The Blood of Others (by Graham Hurley)

Graham Hurley’s latest thriller, “The Blood of Others,” is a gripping and suspenseful novel set in Northern France during World War II. The novel is part of the “Spoils of War” collection and is a thrilling blend of fact and fiction (see review of previous book in series). The story follows ordinary people who are caught up in the horrors of the war, and it explores the themes of courage, betrayal, and sacrifice.

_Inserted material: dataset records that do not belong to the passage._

(* ===== verification/Scalar.v ===== *)
(** Scalars modulo the order of the base point: curve25519/ed25519/sc_reduce.c,
    sc_muladd.c and additions/sc_neg.c, sc_cmov.c, sc_clamp.c.

    The variables [s0] ... [s23] of the code are an array of limbs of 21 bits, and
    its lines the steps of [Limbs]. *)

From S2P Require Import Prelude Buffers Crypto Limbs.

(** [2 ^ 252 + 27742317777372353535851937790883648493] *)
Definition order : Z := 2 ^ 252 + 27742317777372353535851937790883648493.

Definition load_3 (in_ : bytes) (s : nat) : Z :=
  Z.lor (Z.lor (byte_at in_ s) (Z.shiftl (byte_at in_ (s + 1)) 8)) (Z.shiftl (byte_at in_ (s + 2)) 16).
Definition load_4 (in_ : bytes) (s : nat) : Z :=
  Z.lor (Z.lor (Z.lor (byte_at in_ s) (Z.shiftl (byte_at in_ (s + 1)) 8)) (Z.shiftl (byte_at in_ (s + 2)) 16))
    (Z.shiftl (byte_at in_ (s + 3)) 24).

(** The limbs of 64 and of 32 bytes. *)
Definition load_64 (s : bytes) : list Z :=
  [Z.land 2097151 (load_3 s 0); Z.land 2097151 (Z.shiftr (load_4 s 2) 5);
   Z.land 2097151 (Z.shiftr (load_3 s 5) 2); Z.land 2097151 (Z.shiftr (load_4 s 7) 7);
   Z.land 2097151 (Z.shiftr (load_4 s 10) 4); Z.land 2097151 (Z.shiftr (load_3 s 13) 1);
   Z.land 2097151 (Z.shiftr (load_4 s 15) 6); Z.land 2097151 (Z.shiftr (load_3 s 18) 3);
   Z.land 2097151 (load_3 s 21); Z.land 2097151 (Z.shiftr (load_4 s 23) 5);
   Z.land 2097151 (Z.shiftr (load_3 s 26) 2); Z.land 2097151 (Z.shiftr (load_4 s 28) 7);
   Z.land 2097151 (Z.shiftr (load_4 s 31) 4); Z.land 2097151 (Z.shiftr (load_3 s 34) 1);
   Z.land 2097151 (Z.shiftr (load_4 s 36) 6); Z.land 2097151 (Z.shiftr (load_3 s 39) 3);
   Z.land 2097151 (load_3 s 42); Z.land 2097151 (Z.shiftr (load_4 s 44) 5);
   Z.land 2097151 (Z.shiftr (load_3 s 47) 2); Z.land 2097151 (Z.shiftr (load_4 s 49) 7);
   Z.land 2097151 (Z.shiftr (load_4 s 52) 4); Z.land 2097151 (Z.shiftr (load_3 s 55) 1);
   Z.land 2097151 (Z.shiftr (load_4 s 57) 6); Z.shiftr (load_4 s 60) 3].

Definition load_32 (n : bytes) : list Z :=
  [Z.land 2097151 (load_3 n 0); Z.land 2097151 (Z.shiftr (load_4 n 2) 5);
   Z.land 2097151 (Z.shiftr (load_3 n 5) 2); Z.land 2097151 (Z.shiftr (load_4 n 7) 7);
   Z.land 2097151 (Z.shiftr (load_4 n 10) 4); Z.land 2097151 (Z.shiftr (load_3 n 13) 1);
   Z.land 2097151 (Z.shiftr (load_4 n 15) 6); Z.land 2097151 (Z.shiftr (load_3 n 18) 3);
   Z.land 2097151 (load_3 n 21); Z.land 2097151 (Z.shiftr (load_4 n 23) 5);
   Z.land 2097151 (Z.shiftr (load_3 n 26) 2); Z.shiftr (load_4 n 28) 7].

(** [s_(i-12) += s_i * 666643; ...; s_i = 0;] *)
Definition fold_limb (i : nat) : step :=
  Fold i [((i - 12)%nat, 666643); ((i - 11)%nat, 470296); ((i - 10)%nat, 654183);
          ((i - 9)%nat, -997805); ((i - 8)%nat, 136657); ((i - 7)%nat, -683901)].
(** [carry = (s_i + (1 << 20)) >> 21; s_(i+1) += carry; s_i -= carry << 21;] *)
Definition round_carry (i : nat) : step := Carry (2 ^ 20) 21 i (S i) 1.
(** [carry = s_i >> 21; s_(i+1) += carry; s_i -= carry << 21;] *)
Definition floor_carry (i : nat) : step := Carry 0 21 i (S i) 1.

(** The lines that [sc_reduce] and [sc_muladd] share, up to the bytes. *)
Definition reduce_steps : list step :=
  map fold_limb [23; 22; 21; 20; 19; 18]%nat ++
  map round_carry [6; 8; 10; 12; 14; 16; 7; 9; 11; 13; 15]%nat ++
  map fold_limb [17; 16; 15; 14; 13; 12]%nat ++
  map round_carry [0; 2; 4; 6; 8; 10; 1; 3; 5; 7; 9; 11]%nat ++
  [fold_limb 12].
Definition final_steps : list step :=
  map floor_carry (seq 0 12) ++ [fold_limb 12] ++ map floor_carry (seq 0 11).

(** The first carries of [sc_muladd]. *)
Definition product_steps : list step :=
  map round_carry [0; 2; 4; 6; 8; 10; 12; 14; 16; 18; 20; 22; 1; 3; 5; 7; 9; 11; 13; 15; 17; 19; 21]%nat.

Definition store_32 (x : list Z) : bytes :=
  let s0 := at_ x 0 in let s1 := at_ x 1 in let s2 := at_ x 2 in let s3 := at_ x 3 in
  let s4 := at_ x 4 in let s5 := at_ x 5 in let s6 := at_ x 6 in let s7 := at_ x 7 in
  let s8 := at_ x 8 in let s9 := at_ x 9 in let s10 := at_ x 10 in let s11 := at_ x 11 in
  map u8
  [Z.shiftr s0 0; Z.shiftr s0 8;
   Z.lor (Z.shiftr s0 16) (Z.shiftl s1 5); Z.shiftr s1 3;
   Z.shiftr s1 11; Z.lor (Z.shiftr s1 19) (Z.shiftl s2 2);
   Z.shiftr s2 6; Z.lor (Z.shiftr s2 14) (Z.shiftl s3 7);
   Z.shiftr s3 1; Z.shiftr s3 9;
   Z.lor (Z.shiftr s3 17) (Z.shiftl s4 4); Z.shiftr s4 4;
   Z.shiftr s4 12; Z.lor (Z.shiftr s4 20) (Z.shiftl s5 1);
   Z.shiftr s5 7; Z.lor (Z.shiftr s5 15) (Z.shiftl s6 6);
   Z.shiftr s6 2; Z.shiftr s6 10;
   Z.lor (Z.shiftr s6 18) (Z.shiftl s7 3); Z.shiftr s7 5;
   Z.shiftr s7 13; Z.shiftr s8 0;
   Z.shiftr s8 8; Z.lor (Z.shiftr s8 16) (Z.shiftl s9 5);
   Z.shiftr s9 3; Z.shiftr s9 11;
   Z.lor (Z.shiftr s9 19) (Z.shiftl s10 2); Z.shiftr s10 6;
   Z.lor (Z.shiftr s10 14) (Z.shiftl s11 7); Z.shiftr s11 1;
   Z.shiftr s11 9; Z.shiftr s11 17].

Definition sc_reduce (s : bytes) : bytes :=
  store_32 (run final_steps (run reduce_steps (load_64 s))).

(** [s0 = c0 + a0*b0; ...]; the products are of [int64_t]. *)
Definition sc_product (xa xb xc : list Z) : list Z :=
  let a0 := at_ xa 0 in let a1 := at_ xa 1 in let a2 := at_ xa 2 in let a3 := at_ xa 3 in
  let a4 := at_ xa 4 in let a5 := at_ xa 5 in let a6 := at_ xa 6 in let a7 := at_ xa 7 in
  let a8 := at_ xa 8 in let a9 := at_ xa 9 in let a10 := at_ xa 10 in let a11 := at_ xa 11 in
  let b0 := at_ xb 0 in let b1 := at_ xb 1 in let b2 := at_ xb 2 in let b3 := at_ xb 3 in
  let b4 := at_ xb 4 in let b5 := at_ xb 5 in let b6 := at_ xb 6 in let b7 := at_ xb 7 in
  let b8 := at_ xb 8 in let b9 := at_ xb 9 in let b10 := at_ xb 10 in let b11 := at_ xb 11 in
  let c0 := at_ xc 0 in let c1 := at_ xc 1 in let c2 := at_ xc 2 in let c3 := at_ xc 3 in
  let c4 := at_ xc 4 in let c5 := at_ xc 5 in let c6 := at_ xc 6 in let c7 := at_ xc 7 in
  let c8 := at_ xc 8 in let c9 := at_ xc 9 in let c10 := at_ xc 10 in let c11 := at_ xc 11 in
  map i64
  [c0 + a0 * b0;
   c1 + a0 * b1 + a1 * b0;
   c2 + a0 * b2 + a1 * b1 + a2 * b0;
   c3 + a0 * b3 + a1 * b2 + a2 * b1 + a3 * b0;
   c4 + a0 * b4 + a1 * b3 + a2 * b2 + a3 * b1 + a4 * b0;
   c5 + a0 * b5 + a1 * b4 + a2 * b3 + a3 * b2 + a4 * b1 + a5 * b0;
   c6 + a0 * b6 + a1 * b5 + a2 * b4 + a3 * b3 + a4 * b2 + a5 * b1 + a6 * b0;
   c7 + a0 * b7 + a1 * b6 + a2 * b5 + a3 * b4 + a4 * b3 + a5 * b2 + a6 * b1 + a7 * b0;
   c8 + a0 * b8 + a1 * b7 + a2 * b6 + a3 * b5 + a4 * b4 + a5 * b3 + a6 * b2 + a7 * b1 + a8 * b0;
   c9 + a0 * b9 + a1 * b8 + a2 * b7 + a3 * b6 + a4 * b5 + a5 * b4 + a6 * b3 + a7 * b2 + a8 * b1 + a9 * b0;
   c10 + a0 * b10 + a1 * b9 + a2 * b8 + a3 * b7 + a4 * b6 + a5 * b5 + a6 * b4 + a7 * b3 + a8 * b2 + a9 * b1 + a10 * b0;
   c11 + a0 * b11 + a1 * b10 + a2 * b9 + a3 * b8 + a4 * b7 + a5 * b6 + a6 * b5 + a7 * b4 + a8 * b3 + a9 * b2 + a10 * b1 + a11 * b0;
   a1 * b11 + a2 * b10 + a3 * b9 + a4 * b8 + a5 * b7 + a6 * b6 + a7 * b5 + a8 * b4 + a9 * b3 + a10 * b2 + a11 * b1;
   a2 * b11 + a3 * b10 + a4 * b9 + a5 * b8 + a6 * b7 + a7 * b6 + a8 * b5 + a9 * b4 + a10 * b3 + a11 * b2;
   a3 * b11 + a4 * b10 + a5 * b9 + a6 * b8 + a7 * b7 + a8 * b6 + a9 * b5 + a10 * b4 + a11 * b3;
   a4 * b11 + a5 * b10 + a6 * b9 + a7 * b8 + a8 * b7 + a9 * b6 + a10 * b5 + a11 * b4;
   a5 * b11 + a6 * b10 + a7 * b9 + a8 * b8 + a9 * b7 + a10 * b6 + a11 * b5;
   a6 * b11 + a7 * b10 + a8 * b9 + a9 * b8 + a10 * b7 + a11 * b6;
   a7 * b11 + a8 * b10 + a9 * b9 + a10 * b8 + a11 * b7;
   a8 * b11 + a9 * b10 + a10 * b9 + a11 * b8;
   a9 * b11 + a10 * b10 + a11 * b9;
   a10 * b11 + a11 * b10;
   a11 * b11;
   0].

Definition sc_muladd (a b c : bytes) : bytes :=
  store_32 (run final_steps (run reduce_steps (run product_steps (sc_product (load_32 a) (load_32 b) (load_32 c))))).

Definition lminus1 : bytes :=
  map u8 [236; 211; 245; 92; 26; 99; 18; 88; 214; 156; 247; 162; 222; 249; 222; 20;
          0; 0; 0; 0; 0; 0; 0; 0; 0; 0; 0; 0; 0; 0; 0; 16].

Definition sc_neg (a : bytes) : bytes := sc_muladd lminus1 a (repeat x00 32).

Definition sc_cmov (f g : bytes) (b : Z) : bytes :=
  let b := u8 (- b) in
  zip_with (fun f g => u8 (Z.lxor (byte_val f) (Z.land (Z.lxor (byte_val f) (byte_val g)) (byte_val b))))
    (take 32 f) (take 32 g).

The novel opens in the summer of 1942, as the Nazi occupation of France is tightening its grip. The novel is a blend of fact and fiction, and the author does an excellent job of creating a tense and suspenseful atmosphere throughout the story.  The book follows Abwehr intelligence officer Wilhelm Schultz as he baits a trap to lure thousands of Allied troops to their deaths in the Summer of 1942. George Hogan, a devout young Canadian journalist who is covering the war in Europe, becomes involved in the story as he tries to uncover the truth behind Schultz’s plan. But perhaps the most important character is Louis Mountbatten – friend of Royalty, Churchill, and foreign dignitaries. Mountbatten uses Combined Ops to mount incursions into enemy territory. Some are successful but others are catastrophic. His ego drives him to more daring missions, and the book revolves around a mission to attack Dieppe and its environs. Everybody but Mountbatten foresees the forthcoming disaster. However, nobody is prepared to tell him to about the mission.

Schultz’s mission is to fortify Dieppe to repel the Allied Forces, and Schultz backstory is interesting with rival Reich departments vying for prominence. Hogan on the other hand is an aspiring journalist favoured by Lord Beaverbrook. He covers the build-up to the Dieppe raid and is aware of the forthcoming disaster. Most of the landing forces are Canadian, and he is terrified by the outcome. The raid is unsuccessful and the body count is terrible. He tries to report the incident accurately but British propaganda relays it as relatively successful Shades of Putin??

The plot is engaging, with plenty of twists and turns to keep the reader guessing. The historical accuracy of the novel is also impressive, with the author providing a vivid and realistic portrayal of life during the war.

Hurley’s writing is taut and suspenseful, and he does an excellent job of bringing the characters to life. The novel is full of memorable scenes, and the reader is left feeling both horrified and inspired by the story. However, the novel loses momentum after the Dieppe raid, and although ends are tied up the novel ends with a whimper after such drama.

“The Blood of Others” is a powerful and moving novel that will stay with you long after you finish reading it. It is a must-read for anyone who loves historical fiction or thrillers.